> [Exercise details]
Return, from the data below, each line that contains the word "indices".

> [Data to process]
Lemma of_int_pos n :
  1 ≤ n < 2 ^ 53 →
  F64.of_int n = S754_finite false (Z.to_pos (n * 2 ^ (53 - digits n))) (digits n - 53).
Proof.
  intros [Hn Hu]. destruct n as [|p|p]; try lia.
  pose proof (digits_bounds (Z.pos p) ltac:(lia)) as [Bl Bu].
  pose proof (digits_pos (Z.pos p) ltac:(lia)) as Hd0.
  assert (Hd : digits (Z.pos p) ≤ 53).
  { destruct (Z.le_gt_cases (digits (Z.pos p)) 53); [done|].
    assert (2 ^ 53 ≤ 2 ^ (digits (Z.pos p) - 1)) by (apply Z.pow_le_mono_r; lia). lia. }
  unfold F64.of_int, binary_normalize, binary_round, F64.prec, F64.emax.
  change (Z.pos (digits2_pos p)) with (digits (Z.pos p)).
  rewrite Z.add_0_r, fexp_normal by lia.
  set (d := digits (Z.pos p)) in *.
  assert (Hsh : ∃ mz, shl_align p 0 (d - 53) = (mz, d - 53) ∧
                      Z.pos mz = Z.pos p * 2 ^ (53 - d)).
  { unfold shl_align. rewrite Z.sub_0_r.
    destruct (d - 53) as [|k|k] eqn:Ek; try lia.
    - exists p. replace (53 - d) with 0 by lia. split; [done | lia].
    - exists (Pos.iter xO p k). split; [done|].
      rewrite iter_xO_pow2. do 2 f_equal. lia. }
  destruct Hsh as (mz & -> & Hmz).
  assert (Hdz : digits (Z.pos mz) = 53).
  { rewrite Hmz, digits_mul_pow2 by lia. fold d. lia. }
  rewrite (binary_round_aux_normal false (Z.pos mz) 1 (Z.pos mz) loc_Exact (d - 53));
    try lia.
  - rewrite Hdz. cbv zeta. replace (53 - 53) with 0 by lia.
    rewrite Z.mul_1_l. change (2 ^ 0) with 1. rewrite rne_1, Z.add_0_r.
    pose proof (digits_bounds (Z.pos mz) ltac:(lia)) as B. rewrite Hdz in B.
    rewrite (proj2 (Z.ltb_lt _ _)) by lia.
    rewrite <- Hmz. done.
  - apply rec_of_exact.
  - apply Z.div_1_r.
Qed.

Lemma to_int_finite_shift m e k :
  0 ≤ k → e ≤ 0 →
  F64.to_int (S754_finite false m (e + k)) = (Z.pos m * 2 ^ k) / 2 ^ (- e).
Proof.
  intros Hk He. unfold F64.to_int, cond_Zopp.
  destruct (Z.leb_spec 0 (e + k)).
  - replace k with ((e + k) + (- e)) at 2 by lia.
    rewrite (Z.pow_add_r 2 (e + k) (- e)), Z.mul_assoc by lia.
    rewrite Z.div_mul; [done|]. apply Z.pow_nonzero; lia.
  - replace (- e) with (- (e + k) + k) by lia.
    rewrite Z.pow_add_r by lia.
    rewrite Z.div_mul_cancel_r; [done|..]; apply Z.pow_nonzero; lia.
Qed.
Definition output_at (self : t) (C H W : nat) (d : list Q) (n c i j : nat) : Q :=
  let '(oh, ow) := output_size self in
  let rows := seq (cell_start H oh i) (cell_end H oh i - cell_start H oh i) in
  let cols := seq (cell_start W ow j) (cell_end W ow j - cell_start W ow j) in
  (Qsum (flat_map (fun r => map (fun q => at_ d (pos4 C H W n c r q)) cols) rows)
   / inject_Z (Z.of_nat (length rows * length cols)))%Q.

Definition forward (self : t) (x : Tensor) : option Tensor :=
  s' <- forward_shape self (shape x) ;;
  '(n, c, h, w) <- as_batch (shape x) ;;
  Some {| shape := s';
          data := tabulate4 n c (fst (output_size self)) (snd (output_size self))
                    (output_at self c h w (data x)) |}.

End AdaptiveAvgPool2d.

(** ** [nn.Linear] *)

Module Linear.
Import Scalar torch nn.

Record t : Type := mk {
  in_features : nat;
  out_features : nat;
  weight : list Q;            (* (out_features, in_features), row-major *)
  bias : option (list Q)
}.

(** [nn.Linear(in_features, out_features)], with bias. *)
Definition __init__ (in_features out_features : nat) : Init t :=
  bind (draw (out_features * in_features)) (fun w =>
  bind (draw out_features) (fun b =>
  ret {| in_features := in_features; out_features := out_features;
         weight := w; bias := Some b |})).

(** The last dimension must be [in_features]; it becomes [out_features]. *)
Definition forward_shape (self : t) (s : list nat) : option (list nat) :=
  match rev s with
  | k :: lead => if k =? in_features self
                 then Some (rev lead ++ [out_features self]) else None
  | [] => None
  end.

(** Component [o] of the image of row [r]: [sum_i x[r,i] * W[o,i] + b[o]]. *)
Definition output_at (self : t) (d : list Q) (r o : nat) : Q :=
  (sum_upto (in_features self) (fun i =>
     at_ d (r * in_features self + i) * at_ (weight self) (o * in_features self + i))
   + match bias self with Some b => at_ b o | None => 0 end)%Q.

Definition forward (self : t) (x : Tensor) : option Tensor :=
  s' <- forward_shape self (shape x) ;;
  Some {| shape := s';
          data := flat_map (fun r => map (fun o => output_at self (data x) r o)
                                         (seq 0 (out_features self)))
                           (seq 0 (numel (removelast (shape x)))) |}.

End Linear.

(** ** [nn.Sequential] *)

Module Sequential.
Import torch.

(** An [nn.Sequential] over a list of modules: they are applied in order, each to the
    result of the one before.  [fwd] is the [forward] of the element class. *)
Definition forward {M : Type} (fwd : M -> Tensor -> option Tensor)
    (self : list M) (x : Tensor) : option Tensor :=
  fold_left (fun acc m => x' <- acc ;; fwd m x') self (Some x).

Definition forward_shape {M : Type} (fwd : M -> list nat -> option (list nat))
    (self : list M) (s : list nat) : option (list nat) :=
  fold_left (fun acc m => s' <- acc ;; fwd m s') self (Some s).

End Sequential.

(* ================================================================== *)
(** * The models of the notebooks *)
(* ================================================================== *)

Notation "x <~ m ;; k" := (nn.bind m (fun x => k))
  (at level 61, m at next level, right associativity).
Notation "' pat <~ m ;; k" := (nn.bind m (fun x => match x with pat => k end))
  (at level 61, pat pattern, m at next level, right associativity).

(** ** [SimpleCNN], first definition *)

Module SimpleCNN.
Import torch nn.

Record t : Type := mk {
  conv1 : Conv2d.t;
  conv2 : Conv2d.t;
  pool : MaxPool2d.t;
  fc1 : Linear.t;
  fc2 : Linear.t
}.

Definition __init__ (num_classes : nat) : Init t :=
  conv1 <~ Conv2d.__init__ 3 32 3 1 1 true ;;
  conv2 <~ Conv2d.__init__ 32 64 3 1 1 true ;;
  let pool := MaxPool2d.__init__ 2 2 0 in
  fc1 <~ Linear.__init__ (64 * 8 * 8) 128 ;;
  fc2 <~ Linear.__init__ 128 num_classes ;;
  ret {| conv1 := conv1; conv2 := conv2; pool := pool; fc1 := fc1; fc2 := fc2 |}.

Definition forward (self : t) (x : Tensor) : option Tensor :=
  x <- Conv2d.forward (conv1 self) x ;;
  x <- MaxPool2d.forward (pool self) (relu x) ;;
  x <- Conv2d.forward (conv2 self) x ;;
  x <- MaxPool2d.forward (pool self) (relu x) ;;
  x <- view_rows (64 * 8 * 8) x ;;
  x <- Linear.forward (fc1 self) x ;;
  let x := relu x in
  x <- Linear.forward (fc2 self) x ;;
  Some x.

End SimpleCNN.

(** ** [SimpleCNN], the redefinition that prints after each layer *)

Module SimpleCNN_prints.
Import torch nn.

Record t : Type := mk {
  conv1 : Conv2d.t;
  conv2 : Conv2d.t;
  pool : MaxPool2d.t;
  fc1 : Linear.t;
  fc2 : Linear.t
}.

Definition __init__ (num_classses : nat) : Init t :=
  conv1 <~ Conv2d.__init__ 3 32 3 1 1 true ;;
  conv2 <~ Conv2d.__init__ 32 64 3 1 1 true ;;
  let pool := MaxPool2d.__init__ 2 2 0 in
  fc1 <~ Linear.__init__ (64 * 8 * 8) 128 ;;
  fc2 <~ Linear.__init__ 128 num_classses ;;
  ret {| conv1 := conv1; conv2 := conv2; pool := pool; fc1 := fc1; fc2 := fc2 |}.

(** A printed line: the label and the shape shown after it. *)
Definition Line : Type := (string * list nat)%type.

(** A computation that prints and may raise: what was printed so far, and
    the value unless a layer raised. *)
Definition Printing (A : Type) : Type := (list Line * option A)%type.

Definition print (label : string) (x : Tensor) : Printing unit :=
  ([(label, shape x)], Some tt).

Definition call {A} (r : option A) : Printing A := ([], r).

Definition then_ {A B} (m : Printing A) (k : A -> Printing B) : Printing B :=
  match m with
  | (out, Some a) => let (out', r) := k a in (out ++ out', r)
  | (out, None) => (out, None)
  end.

Definition forward (self : t) (x : Tensor) : Printing Tensor :=
  then_ (print "Input shape:" x) (fun _ =>
  then_ (call (Conv2d.forward (conv1 self) x)) (fun x =>
  let x := relu x in
  then_ (print "After conv1:" x) (fun _ =>
  then_ (call (MaxPool2d.forward (pool self) x)) (fun x =>
  then_ (print "After Pool1:" x) (fun _ =>
  then_ (call (Conv2d.forward (conv2 self) x)) (fun x =>
  let x := relu x in
  then_ (print "After conv2:" x) (fun _ =>
  then_ (call (MaxPool2d.forward (pool self) x)) (fun x =>
  then_ (print "After Pool2:" x) (fun _ =>
  then_ (call (view_rows (64 * 8 * 8) x)) (fun x =>
  then_ (print "After Flatten:" x) (fun _ =>
  then_ (call (Linear.forward (fc1 self) x)) (fun x =>
  let x := relu x in
  then_ (print "After fc1:" x) (fun _ =>
  then_ (call (Linear.forward (fc2 self) x)) (fun x =>
  let x := relu x in
  then_ (print "After fc2:" x) (fun _ =>
  (nil, Some x)))))))))))))))).

End SimpleCNN_prints.

(** ** The residual block *)

(** The layers a shortcut projection is made of. *)
Inductive Layer : Type :=
| Conv (c : Conv2d.t)
| Norm (b : BatchNorm2d.t).

Definition Layer_forward `{nn.Numerics} (training : bool) (l : Layer)
    (x : torch.Tensor) : option torch.Tensor :=
  match l with
  | Conv c => Conv2d.forward c x
  | Norm b => BatchNorm2d.forward training b x
  end.

(** What [ResNet] asks of the block class it is given: the class attribute
    [expansion], the constructor [block(in_channels, out_channels, stride,
    downsample)] and [forward].  [training] is the module's mode, which
    [model.train()] and [model.eval()] set for a model and all its layers. *)
Class BlockClass (B : Type) : Type := {
  expansion : nat;
  block : nat -> nat -> nat -> option (list Layer) -> nn.Init B;
  block_forward : forall `{nn.Numerics}, bool -> B -> torch.Tensor -> option torch.Tensor
}.

Module BasicBlock.
Import torch nn.

Record t : Type := mk {
  conv1 : Conv2d.t;
  bn1 : BatchNorm2d.t;
  conv2 : Conv2d.t;
  bn2 : BatchNorm2d.t;
  downsample : option (list Layer)
}.

Definition expansion : nat := 1.

(** [def __init__(self, in_channels, out_channels, stride=1, downsample=None)] *)
Definition __init__ (in_channels out_channels stride : nat)
    (downsample : option (list Layer)) : Init t :=
  conv1 <~ Conv2d.__init__ in_channels out_channels 3 stride 1 false ;;
  bn1 <~ BatchNorm2d.__init__ out_channels ;;
  conv2 <~ Conv2d.__init__ out_channels out_channels 3 1 1 false ;;
  bn2 <~ BatchNorm2d.__init__ out_channels ;;
  ret {| conv1 := conv1; bn1 := bn1; conv2 := conv2; bn2 := bn2;
         downsample := downsample |}.

Definition forward `{Numerics} (training : bool) (self : t) (x : Tensor)
    : option Tensor :=
  let identity := x in
  out <- Conv2d.forward (conv1 self) x ;;
  out <- BatchNorm2d.forward training (bn1 self) out ;;
  let out := relu out in
  out <- Conv2d.forward (conv2 self) out ;;
  out <- BatchNorm2d.forward training (bn2 self) out ;;
  identity <- match downsample self with
              | Some d => Sequential.forward (Layer_forward training) d x
              | None => Some identity
              end ;;
  out <- iadd out identity ;;
  Some (relu out).

End BasicBlock.

#[export] Instance BasicBlock_class : BlockClass BasicBlock.t := {
  expansion := BasicBlock.expansion;
  block := BasicBlock.__init__;
  block_forward := @BasicBlock.forward
}.

(** ** The network assembler *)

Module ResNet.
Import torch nn.

Section WithBlock.
Context {B : Type} `{BlockClass B}.

Record t : Type := mk {
  in_channels : nat;
  conv1 : Conv2d.t;
  bn1 : BatchNorm2d.t;
  maxpool : MaxPool2d.t;
  layer1 : list B;
  layer2 : list B;
  layer3 : list B;
  layer4 : list B;
  avgpool : AdaptiveAvgPool2d.t;
  fc : Linear.t
}.

(** [for _ in range(1, blocks): layers.append(block(self.in_channels,
    out_channels))]: the constructor runs for each index of the range. *)
Fixpoint append_blocks (indices : list nat) (in_channels out_channels : nat)
    : Init (list B) :=
  match indices with
  | [] => ret []
  | _ :: indices' =>
      b <~ block in_channels out_channels 1 None ;;
      bs <~ append_blocks indices' in_channels out_channels ;;
      ret (b :: bs)
  end.

(** [def _make_layer(self, block, out_channels, blocks, stride=1)].  The
    method reads and assigns the attribute [self.in_channels]; it is passed
    in and returned beside the layer. *)
Definition _make_layer (self_in_channels : nat) (out_channels blocks stride : nat)
    : Init (list B * nat) :=
  downsample <~
    (if negb (stride =? 1) || negb (self_in_channels =? out_channels * expansion)
     then
       c <~ Conv2d.__init__ self_in_channels (out_channels * expansion) 1 stride 0 false ;;
       b <~ BatchNorm2d.__init__ (out_channels * expansion) ;;
       ret (Some [Conv c; Norm b])
     else ret None) ;;
  first <~ block self_in_channels out_channels stride downsample ;;
  let self_in_channels := out_channels * expansion in
  rest <~ append_blocks (seq 1 (blocks - 1)) self_in_channels out_channels ;;
  ret (first :: rest, self_in_channels).

(** [def __init__(self, block, layers, num_classes=10)].  [layers[i]] raises
    when the list is too short. *)
Definition __init__ (layers : list nat) (num_classes : nat) : option (Init t) :=
  n0 <- nth_error layers 0 ;;
  n1 <- nth_error layers 1 ;;
  n2 <- nth_error layers 2 ;;
  n3 <- nth_error layers 3 ;;
  Some (
    let in_channels := 64 in
    conv1 <~ Conv2d.__init__ 3 64 7 2 3 false ;;
    bn1 <~ BatchNorm2d.__init__ 64 ;;
    let maxpool := MaxPool2d.__init__ 3 2 1 in
    '(layer1, in_channels) <~ _make_layer in_channels 64 n0 1 ;;
    '(layer2, in_channels) <~ _make_layer in_channels 128 n1 2 ;;
    '(layer3, in_channels) <~ _make_layer in_channels 256 n2 2 ;;
    '(layer4, in_channels) <~ _make_layer in_channels 512 n3 2 ;;
    let avgpool := AdaptiveAvgPool2d.__init__ (1, 1) in
    fc <~ Linear.__init__ (512 * expansion) num_classes ;;
    ret {| in_channels := in_channels; conv1 := conv1; bn1 := bn1;
           maxpool := maxpool; layer1 := layer1; layer2 := layer2;
           layer3 := layer3; layer4 := layer4; avgpool := avgpool; fc := fc |}).

Definition forward `{Numerics} (training : bool) (self : t) (x : Tensor)
    : option Tensor :=
  x <- Conv2d.forward (conv1 self) x ;;
  x <- BatchNorm2d.forward training (bn1 self) x ;;
  let x := relu x in
  x <- MaxPool2d.forward (maxpool self) x ;;

  x <- Sequential.forward (block_forward training) (layer1 self) x ;;
  x <- Sequential.forward (block_forward training) (layer2 self) x ;;
  x <- Sequential.forward (block_forward training) (layer3 self) x ;;
  x <- Sequential.forward (block_forward training) (layer4 self) x ;;

  x <- AdaptiveAvgPool2d.forward (avgpool self) x ;;
  x <- flatten1 x ;;
  x <- Linear.forward (fc self) x ;;

  Some x.

End WithBlock.

Arguments t B : clear implicits.

End ResNet.

(** [def resnet18(): return ResNet(BasicBlock, [2, 2, 2, 2])], with the
    default [num_classes=10]. *)
Definition resnet18 : option (nn.Init (ResNet.t BasicBlock.t)) :=
  ResNet.__init__ [2; 2; 2; 2] 10.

> [Answer]
Fixpoint append_blocks (indices : list nat) (in_channels out_channels : nat)
  match indices with
  | _ :: indices' =>
      bs <~ append_blocks indices' in_channels out_channels ;;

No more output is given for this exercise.